[Material supplied Boundary: Start]

(** * Subword vocabulary induction of [bpe_tokenizer.c]

    A shallow embedding of the pair hash map, the vocabulary store, the
    pair-counting pass, the best-pair selection, the merge-application pass
    and the induction loop of [src/bpe_tokenizer.c], followed by the
    properties of the specification that concern them.

    Conventions of the embedding.
    - A wide string ([wchar_t *]) is the list of the wide characters that
      precede its terminating null; a wide character is its code as a [Z].
    - [int] counters ([count], [freq]) are [Z]; the model does not cover
      signed overflow, which the C standard leaves undefined.
    - Allocation ([malloc], [calloc], [realloc], [wcsdup]) succeeds.
    - The per-partition mutexes protect calls that the program issues from a
      single thread; they carry no data and are left out.
    - [wcstok] keeps its position between calls (the program passes it no
      save pointer) and hands out the maximal runs of characters that are not
      delimiters.
    - [swprintf] into an array of [n] wide characters stores the first
      [n - 1] characters of the formatted text and the terminating null.
    - A write past the end of a fixed-size array or of an allocated block is
      undefined behaviour; the operations that can do so return [None] there.
    - [tokenize] is modelled from the wide text that [mbstowcs] returns, and
      [towlower], which depends on the locale, is a parameter. *)

From Stdlib Require Import String Ascii.
From Stdlib Require Import ZArith List Bool Lia Permutation.
Import ListNotations.
Local Open Scope Z_scope.

(** ** Wide characters and strings *)

Definition wchar_t : Type := Z.
Definition wstring : Type := list wchar_t.

(** A wide literal [L"..."] over the ASCII range. *)
Definition L (s : string) : wstring :=
  map (fun c => Z.of_nat (nat_of_ascii c)) (list_ascii_of_string s).

Definition space : wchar_t := 32.

(** [wcscmp (a, b) == 0] *)
Fixpoint wcs_eqb (a b : wstring) : bool :=
  match a, b with
  | [], [] => true
  | x :: a', y :: b' => (x =? y) && wcs_eqb a' b'
  | _, _ => false
  end.

(** ** Constants of the program *)

Definition MAX_TOKENS : Z := 100000.
Definition MAX_TOKEN_LEN : Z := 128.
Definition MAX_PAIR_LEN : Z := 256.
Definition HASH_SIZE : Z := 10000.
Definition MAX_VOCAB_SIZE : Z := 50000.
Definition MIN_TOKEN_FREQ : Z := 2.

(** The length of the array [symbols] of the counting pass
    ([wchar_t *symbols[256]]). *)
Definition MAX_SYMBOLS : Z := 256.

(** Conversion to [unsigned int] and [uint32_t]. *)
Definition to_uint32 (z : Z) : Z := z mod 2 ^ 32.

(** ** Library functions on wide strings *)

(** [swprintf (buf, n, fmt, ...)], given the formatted text: at most [n - 1]
    wide characters are stored, followed by the terminating null. *)
Definition swprintf (n : Z) (formatted : wstring) : wstring :=
  firstn (Z.to_nat (n - 1)) formatted.

(** [wcscat (dst, src)] into an array of [cap] wide characters. *)
Definition wcscat (cap : Z) (dst src : wstring) : option wstring :=
  if Z.of_nat (length dst) + Z.of_nat (length src) <? cap
  then Some (dst ++ src)
  else None.
(** C10. Last spelling wins: when the first loop completes, every observed
    canonical key (that does not go to the [__proto__] setter) has an entry
    in [body], whose [field] is the raw key of the last observation, in
    record order and then key order, whose key canonicalizes to that name;
    the entry is in the written field map unless it is typed
    DataTypes.NESTED, and the written field map has one entry per canonical
    name, each with that last spelling. *)
Theorem last_spelling_wins (exs : list value) (body : object field_desc)
  (am : list (jsstring * associatedModel)) :
  scanExamples exs = Ok (body, am) ->
  exists obs,
    observations exs = Ok obs
    /\ NoDup (map fst (own (stripNested body)))
    /\ (forall camelCasedKey d,
          assoc camelCasedKey (own (stripNested body)) = Some d ->
          lastSpelling camelCasedKey obs = Some (field d))
    /\ (forall key v,
          In (key, v) obs ->
          sets_prototype (toCamelCase key) = false ->
          exists d,
            assoc (toCamelCase key) (own body) = Some d
            /\ lastSpelling (toCamelCase key) obs = Some (field d)
            /\ (type d <> Some DataTypes_NESTED ->
                assoc (toCamelCase key) (own (stripNested body)) = Some d)).
Proof.
  intros Hscan.
  destruct (scanExamples_spelling _ _ _ Hscan) as [obs [Hobs [Hnd Hlast]]].
  destruct (scanExamples_fields _ _ _ Hscan)
    as [obs' [Hobs' [_ [_ [Hcov _]]]]].
  rewrite Hobs in Hobs'. injection Hobs' as <-. simpl in Hcov.
  exists obs. split; [assumption|]. split; [now apply stripNested_NoDup|].
  split.
  - intros ck d Hd. apply Hlast. now apply stripNested_assoc.
  - intros key v Hin Hset.
    destruct (Hcov _ _ Hin) as [Hown|Hset']; [|congruence].
    destruct (assoc (toCamelCase key) (own body)) as [d|] eqn:Ed;
      [|congruence].
    exists d. split; [reflexivity|]. split; [now apply Hlast|].
    intros Htype. rewrite (stripNested_filter _ Hnd).
    apply assoc_filter; [assumption|]. simpl.
    now rewrite (proj2 (is_nested_false d) Htype).
Qed.
Lemma total_xret {A} (x : A) : total (xret (W := W) x).
Proof. intros w. by eexists. Qed.

Lemma total_xraise {A} (e : exn) : total (xraise (W := W) (A := A) e).
Proof. intros w. by eexists. Qed.

Lemma total_call {A} (f : W → W * (exn + A)) : total (call f).
Proof. intros w. unfold call. destruct (f (ext w)). by eexists. Qed.

Lemma total_emit (e : event) : total (emit (W := W) e).
Proof. intros w. by eexists. Qed.

Lemma total_xbind {A B} (m : X W A) (k : A → X W B) :
  total m → (∀ x, total (k x)) → total (xbind m k).
Proof.
  intros Hm Hk w. unfold xbind.
  destruct (Hm w) as [[w1 [e|x]] ->]; [by eexists | apply Hk].
Qed.

Lemma total_try_except {A} (m : X W A) (handler : exn → X W A) :
  total m → (∀ e, total (handler e)) → total (try_except m handler).
Proof.
  intros Hm Hh w. unfold try_except.
  destruct (Hm w) as [[w1 [e|x]] ->]; [apply Hh | by eexists].
Qed.

(** ** The resumption loop *)

Lemma run_loop_mono (fuel0 fuel : nat) (r : Run) (x : W)
    (res : W * Run * option exn) :
  run_loop C fuel0 r x = Some res → (fuel0 ≤ fuel)%nat →
  run_loop C fuel r x = Some res.
Proof.
  revert fuel r x. induction fuel0 as [|fuel0 IH]; intros fuel r x; [done|].
  destruct fuel as [|fuel]; [lia|]. simpl.
  destruct (loop_iteration C r x) as [[x' r'] [e|[|]]]; try done.
  intros Hrun Hle. apply IH; [done | lia].
Qed.

(** The loop leaves through [break] with the status set, or through an
    exception that is neither of the agent's two kinds. *)
Lemma run_loop_exit (fuel : nat) (r : Run) (x x' : W) (r' : Run)
    (oe : option exn) :
  run_loop C fuel r x = Some (x', r', oe) →
  match oe with
  | None => is_Some (exit_status r') ∧ is_Some (result r')
  | Some e => exn_kind e = OtherException ∧
              exit_status r' = exit_status r ∧ result r' = result r
  end.
Proof.
  revert r x. induction fuel as [|fuel IH]; intros r x; [done|]. simpl.
  unfold loop_iteration.
  destruct (agent_step C (agent_messages r) x) as [[x1 msgs1] [e|]].
  - destruct e as [[] name text]; simpl.
    + intros Hrun. apply IH in Hrun. by destruct oe.
    + intros [= <- <- <-]. simpl. eauto.
    + by intros [= <- <- <-].
  - intros Hrun. apply IH in Hrun. by destruct oe.
Qed.

Lemma total_resume (fuel : nat) (r : Run) :
  (∀ r x, is_Some (run_loop C fuel r x)) → total (resume C fuel r).
Proof.
  intros Hterm w. unfold resume.
  destruct (Hterm r (ext w)) as [[[x r'] [e|]] ->]; by eexists.
Qed.

Lemma resume_spec (fuel : nat) (r : Run) (w : world W) (x : W) (r' : Run)
    (oe : option exn) :
  run_loop C fuel r (ext w) = Some (x, r', oe) →
  ∃ rf, resume C fuel r w = Some (World x (events w), inr rf) ∧
        ∀ output_path,
          {| save_path := output_path;
             save_messages := agent_messages rf;
             save_exit_status := exit_status rf;
             save_result := result rf;
             save_extra_info := extra_info rf |}
          = saved_after C output_path r' oe.
Proof.
  intros Hrun. unfold resume. rewrite Hrun.
  destruct oe as [e|]; eexists; (split; [reflexivity | done]).
Qed.

Lemma do_save_traj_spec (output_path : string) (r : Run) (w : world W) :
  ∃ x res,
    do_save_traj C output_path r w =
      Some (World x (events w ++
                     [SaveTraj {| save_path := output_path;
                                  save_messages := agent_messages r;
                                  save_exit_status := exit_status r;
                                  save_result := result r;
                                  save_extra_info := extra_info r |}]),
            res).
Proof.
  unfold do_save_traj, xbind, emit, call. simpl.
  destruct (save_traj C _ (ext w)) as [x res]. eauto.
Qed.

Lemma finish_single_instance_spec (fuel : nat) (output_path : string)
    (r : Run) (w : world W) (x : W) (r' : Run) (oe : option exn) :
  run_loop C fuel r (ext w) = Some (x, r', oe) →
  ∃ x' res,
    finish_single_instance C fuel output_path r w =
      Some (World x' (events w ++ [SaveTraj (saved_after C output_path r' oe)]),
            res).
Proof.
  intros Hrun. unfold finish_single_instance, xbind.
  destruct (resume_spec _ _ _ _ _ _ Hrun) as (rf & -> & Hcall).
  destruct (do_save_traj_spec output_path rf (World x (events w)))
    as (x' & res & ->).
  simpl. rewrite Hcall. destruct res as [e|[]]; eauto.
Qed.

Lemma finish_injection_spec (fuel : nat) (output_path : string)
    (r : Run) (w : world W) (x x2 : W) (r' : Run) (oe : option exn) :
  run_loop C fuel r (ext w) = Some (x, r', oe) →
  mkdir C (path_parent C output_path) x = (x2, inr tt) →
  ∃ x' res,
    finish_injection C fuel output_path r w =
      Some (World x' (events w ++ [SaveTraj (saved_after C output_path r' oe)]),
            res).
Proof.
  intros Hrun Hmkdir. unfold finish_injection, xbind.
  destruct (resume_spec _ _ _ _ _ _ Hrun) as (rf & -> & Hcall).
  unfold call at 1. simpl. rewrite Hmkdir.
  destruct (do_save_traj_spec output_path rf (World x2 (events w)))
    as (x' & res & ->).
  simpl. rewrite Hcall. eauto.
Qed.
Lemma do_save_traj_unfold (output_path : string) (r : Run) (w : world W) :
  let c := {| save_path := output_path;
              save_messages := agent_messages r;
              save_exit_status := exit_status r;
              save_result := result r;
              save_extra_info := extra_info r |} in
  do_save_traj C output_path r w =
  Some (World (save_traj C c (ext w)).1 (events w ++ [SaveTraj c]),
        (save_traj C c (ext w)).2).
Proof.
  unfold do_save_traj, xbind, emit, call. simpl.
  by destruct (save_traj C _ (ext w)).
Qed.
(** X5.  A record whose resolution raises ends the run of [apply_cache]
    with that exception; the records before it have been reconciled by then,
    as a run on them alone would, and the record and those after it are as
    they were. *)
Theorem apply_cache_raises (pre post : list book) (bad : book)
    (cache : pydict (string * string)) (e : exn) :
  Forall (fun b => is_ok (apply_cache_step b cache) = true) pre ->
  pick_source_url bad = Raise e ->
  apply_cache (pre ++ bad :: post) cache
  = ((fst (apply_cache pre cache) ++ bad :: post)%list, Raise e).
Proof.
  intros Hpre Hbad. apply apply_cache_from_raise; [assumption |].
  unfold apply_cache_step. now rewrite Hbad.
Qed.

Lemma apply_cache_raises_witness :
  apply_cache ([book_stale] ++ book_malformed :: [book_fresh]) ratings_cache
  = ((fst (apply_cache [book_stale] ratings_cache)
      ++ book_malformed :: [book_fresh])%list,
     Raise (AttributeError "get")).
Proof.
  apply apply_cache_raises; [repeat constructor | reflexivity].
Defined.

(** ** Target Builder: order, repetition, malformed records *)

Lemma build_targets_from_app (xs ys : list book) :
  forall targets : pydict string,
    build_targets_from targets (xs ++ ys)
    = bind (build_targets_from targets xs)
        (fun targets' => build_targets_from targets' ys).
Proof.
  induction xs as [| b xs IH]; intros targets; [reflexivity |].
  cbn [app build_targets_from].
  destruct (pick_source_url b) as [[[src |] url] | e]; cbn [bind];
    [| apply IH | reflexivity].
  destruct (negb _ || negb _); [apply IH |].
  destruct (setdefault targets url src); cbn [bind]; [apply IH | reflexivity].
Qed.
(** X1.  The body posted to [/api/generate] always has [model], [prompt],
    [stream] and [options], and [options] is never missing (an empty object
    stands in).  Each of the nine metadata fields is passed on exactly when
    it is truthy, with its value; the body holds nothing else, so no other
    metadata field reaches the worker. *)
Theorem generate_payload_fields (request : InferenceRequest) (stream : bool) :
  ∃ fields,
    generate_payload request stream = JObj fields
    ∧ assoc "model" fields = Some (JStr (model request))
    ∧ assoc "prompt" fields = Some (from_option JStr JUndefined (prompt request))
    ∧ assoc "stream" fields = Some (JBool stream)
    ∧ assoc "options" fields = Some (options_or_empty request)
    ∧ truthy (options_or_empty request) = true
    ∧ (∀ k, k ∈ generate_passthrough →
         assoc k fields
           = if truthy (meta request k) then Some (meta request k) else None)
    ∧ (∀ k, is_Some (assoc k fields) → k ∈ base_keys ++ generate_passthrough).
Proof.
  eexists. split; [reflexivity|].
  repeat split; try (by rewrite assoc_fold_pass_truthy).
  - apply options_or_empty_truthy.
  - intros k Hk. rewrite assoc_fold_pass_truthy.
    fold generate_passthrough. rewrite bool_decide_true by done.
    unfold generate_passthrough in Hk. split_elem_of Hk; by destruct (truthy _).
  - intros k. rewrite assoc_fold_pass_truthy. fold generate_passthrough.
    case_bool_decide as Hk; [intros _; apply elem_of_app; by right|].
    intros Hsome. apply elem_of_app. left. simpl in Hsome. unfold base_keys.
    repeat match type of Hsome with
           | context [String.eqb k ?s] =>
               destruct (String.eqb_spec k s) as [->|_];
               [by repeat first [apply list_elem_of_here | apply list_elem_of_further]|]
           end.
    by destruct Hsome.
Qed.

[Material supplied Boundary: End]

Work instructions> Only the lines that contain the string "object" should be copied from the entries above.

Result for this exercise>
Theorem last_spelling_wins (exs : list value) (body : object field_desc)
    [stream] and [options], and [options] is never missing (an empty object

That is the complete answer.